#### Data for analysis

(** * Freelance order parser: recency ordering, de-duplication and extraction

    A shallow embedding of the order pipeline of the parser package
    ([parsers/combined_parser.py], [parsers/freelancespace_parser_simple.py],
    [parsers/fl_parser.py]) and the properties of its recency normalizer,
    its stable ordering, its seen sets, its page loop, its block locator and
    its field extraction, and of the notification step of the two bots
    ([telegram_bot_combined.py], [telegram_bot_simple.py]).

    Python data is modelled as follows.
    - a [str] is the list of its Unicode code points;
    - an [int] is a [Z];
    - a [set] of ids is a [gset str];
    - an order [dict] is a [gmap string pyval];
    - code that may raise returns an [outcome]. *)

From Stdlib Require Import ZArith NArith List Ascii String Lia.
From stdpp Require Import base option list strings gmap sorting.

(* The solvers of stdpp clear hypotheses that are sometimes gone already. *)
#[local] Set Warnings "-clear-no-such-hyp".

Local Open Scope Z_scope.

(** ** Python strings *)

Definition codepoint := N.
Definition str := list codepoint.

(** Literals are written as UTF-8 text and decoded to code points. *)
Fixpoint utf8_decode (bs : list N) (acc : N) (need : nat) : str :=
  match bs with
  | [] => []
  | b :: bs' =>
      match need with
      | O =>
          if (b <? 128)%N then b :: utf8_decode bs' 0%N 0%nat
          else if (b <? 224)%N then utf8_decode bs' (b - 192)%N 1%nat
          else if (b <? 240)%N then utf8_decode bs' (b - 224)%N 2%nat
          else utf8_decode bs' (b - 240)%N 3%nat
      | S O => (acc * 64 + (b - 128))%N :: utf8_decode bs' 0%N 0%nat
      | S n => utf8_decode bs' (acc * 64 + (b - 128))%N n
      end
  end.

Definition u8 (s : string) : str :=
  utf8_decode (map N_of_ascii (list_ascii_of_string s)) 0%N 0%nat.

Definition str_eqb (a b : str) : bool := bool_decide (a = b).

(** [s.startswith(p)] *)
Fixpoint startswith (p s : str) : bool :=
  match p, s with
  | [], _ => true
  | _ :: _, [] => false
  | a :: p', b :: s' => (a =? b)%N && startswith p' s'
  end.

(** [p in s] for two strings: [p] occurs as a contiguous run of [s]. *)
Fixpoint contains (p s : str) : bool :=
  match s with
  | [] => match p with [] => true | _ => false end
  | _ :: s' => startswith p s || contains p s'
  end.

(** [s.endswith(p)] *)
Definition endswith (p s : str) : bool :=
  (length p <=? length s)%nat && str_eqb (drop (length s - length p) s) p.

(** [s.split(sep)] for a non-empty separator: [skip] counts the characters
    of a separator still to be passed over, [cur] is the current piece,
    reversed. *)
Fixpoint split_aux (sep s : str) (skip : nat) (cur : str) : list str :=
  match s with
  | [] => [rev cur]
  | c :: s' =>
      match skip with
      | S k => split_aux sep s' k cur
      | O =>
          if startswith sep s
          then rev cur :: split_aux sep s' (length sep - 1) []
          else split_aux sep s' 0 (c :: cur)
      end
  end.

Definition split (sep s : str) : list str := split_aux sep s 0 [].

(** [s.lstrip(chars)] *)
Fixpoint lstrip_chars (chars s : str) : str :=
  match s with
  | [] => []
  | c :: s' => if bool_decide (c ∈ chars) then lstrip_chars chars s' else s
  end.

(** [str.isspace] on one character. *)
Definition isspace (c : codepoint) : bool :=
  ((9 <=? c) && (c <=? 13) || (28 <=? c) && (c <=? 32) || (c =? 133) ||
   (c =? 160) || (c =? 5760) || (8192 <=? c) && (c <=? 8202) ||
   (c =? 8232) || (c =? 8233) || (c =? 8239) || (c =? 8287) ||
   (c =? 12288))%N.

Fixpoint lstrip (s : str) : str :=
  match s with
  | [] => []
  | c :: s' => if isspace c then lstrip s' else s
  end.

(** [s.strip()] *)
Definition strip (s : str) : str := rev (lstrip (rev (lstrip s))).

(** [str(n)] for an [int]. *)
Definition digit_char (d : N) : codepoint := (48 + d)%N.

Fixpoint str_of_pos_aux (fuel : nat) (n : N) (acc : str) : str :=
  match fuel with
  | O => acc
  | S fuel' =>
      let acc' := digit_char (n mod 10) :: acc in
      if (n <? 10)%N then acc' else str_of_pos_aux fuel' (n / 10) acc'
  end.

Definition str_of_N (n : N) : str := str_of_pos_aux (S (N.to_nat (N.log2 n))) n [].

Definition str_of_Z (z : Z) : str :=
  if z <? 0 then 45%N :: str_of_N (Z.abs_N z) else str_of_N (Z.abs_N z).

(** ** The interpreter

    What the code takes from the running interpreter and not from the
    repository: the Unicode tables behind [str.lower] and behind the
    [\d] class of [re] / the digits of [int], the string hash of the
    process, and the limit of [int] on the number of digits of a decimal
    string ([sys.get_int_max_str_digits()]: 4300 unless the process is
    started or set otherwise, and 0 for no limit). *)

Class Interp := {
  py_lower : str → str;
  py_decimal : codepoint → option N;
  py_hash : str → Z;
  py_int_max_str_digits : nat
}.

(** A reference interpreter: case mapping of the Basic Latin and Cyrillic
    blocks, the ASCII digits, a polynomial hash, and the limit of 4300
    digits that an interpreter has when nothing sets it. *)
Definition lower_cp (c : codepoint) : codepoint :=
  if ((65 <=? c) && (c <=? 90))%N then (c + 32)%N
  else if ((1040 <=? c) && (c <=? 1071))%N then (c + 32)%N
  else if ((1024 <=? c) && (c <=? 1039))%N then (c + 80)%N
  else c.

Definition ascii_decimal (c : codepoint) : option N :=
  if ((48 <=? c) && (c <=? 57))%N then Some (c - 48)%N else None.

Definition poly_hash (s : str) : Z :=
  fold_left (fun h c => (h * 1000003 + Z.of_N c) mod 2 ^ 61 - 2 ^ 60) s 0.

Definition ref_interp : Interp :=
  {| py_lower := map lower_cp; py_decimal := ascii_decimal; py_hash := poly_hash;
     py_int_max_str_digits := 4300 |}.

(** The characters on which every interpreter agrees with the reference
    one: the ASCII characters other than the capital letters, and the
    small Cyrillic letters. They are their own lower case, and the digits
    among them are 0 to 9. *)
Definition basic (c : codepoint) : bool :=
  ((c <? 65) || (91 <=? c) && (c <? 128) || (1072 <=? c) && (c <=? 1103))%N.

Record standard (U : Interp) : Prop := {
  std_lower : ∀ s, forallb basic s = true → py_lower s = s;
  std_decimal : ∀ c, basic c = true → py_decimal c = ascii_decimal c
}.

(** The limit of [int] is 0 or at least 640
    ([sys.int_info.str_digits_check_threshold]): the interpreter accepts no
    other setting. *)
Definition limit_accepted (U : Interp) : Prop :=
  py_int_max_str_digits = 0%nat ∨ (640 ≤ py_int_max_str_digits)%nat.

(** ** Exceptions *)

Inductive exn :=
  | ValueError | IndexError | AttributeError
  | Timeout | ConnectionError | ZeroDivisionError | OtherError.

Inductive outcome (A : Type) :=
  | Ret (a : A)
  | Raise (e : exn).
Arguments Ret {A} a.
Arguments Raise {A} e.

#[global] Instance outcome_ret : MRet outcome := @Ret.
#[global] Instance outcome_bind : MBind outcome := λ A B k m,
  match m with
  | Ret a => k a
  | Raise e => Raise e
  end.

(** Evaluation of [f] on the items of a list, left to right, stopping at
    the first exception. *)
Fixpoint mapM {A B} (f : A → outcome B) (l : list A) : outcome (list B) :=
  match l with
  | [] => Ret []
  | x :: l' => y ← f x; ys ← mapM f l'; Ret (y :: ys)
  end.

(** ** Values and orders *)

Inductive pyval :=
  | PyNone
  | PyStr (s : str).

#[global] Instance pyval_eq_dec : EqDecision pyval.
Proof. solve_decision. Defined.

(** Truth value of an object, as [if x] and [not x] take it. *)
Definition truthy (v : pyval) : bool :=
  match v with
  | PyNone => false
  | PyStr [] => false
  | PyStr (_ :: _) => true
  end.

(** An order is a dict with string keys. *)
Abbreviation order := (gmap string pyval).

(** [d.get(k)] and [d.get(k, default)] *)
Definition get (d : order) (k : string) : pyval := default PyNone (d !! k).
Definition get_or (d : order) (k : string) (dflt : pyval) : pyval :=
  default dflt (d !! k).

(** [l[i]] *)
Definition index {A} (l : list A) (i : nat) : outcome A :=
  match l !! i with
  | Some x => Ret x
  | None => Raise IndexError
  end.

(** ** The recency normalizer

    [time_to_minutes], the function nested in [_sort_orders_by_time] of
    [CombinedParser] (combined_parser.py, lines 94-123) and, with the same
    text, of [FreelanceSpaceParserSimple]
    (freelancespace_parser_simple.py, lines 503-532). *)

Section Normalizer.
Context `{!Interp}.

Definition is_digit (c : codepoint) : bool :=
  match py_decimal c with
  | Some _ => true
  | None => false
  end.

(** [re.findall(r'\d+', s)]: the maximal runs of digits, left to right;
    [cur] is the run being read, reversed. *)
Fixpoint findall_digits_aux (s cur : str) : list str :=
  match s with
  | [] => match cur with [] => [] | _ => [rev cur] end
  | c :: s' =>
      if is_digit c then findall_digits_aux s' (c :: cur)
      else match cur with
           | [] => findall_digits_aux s' []
           | _ => rev cur :: findall_digits_aux s' []
           end
  end.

########

Print again the lines of the entries above that fall between the line holding "other setting. *)" and the line holding "IndexError | AttributeError", inclusive, exactly as they stand.

    other setting. *)
Definition limit_accepted (U : Interp) : Prop :=
  py_int_max_str_digits = 0%nat ∨ (640 ≤ py_int_max_str_digits)%nat.

(** ** Exceptions *)

Inductive exn :=
  | ValueError | IndexError | AttributeError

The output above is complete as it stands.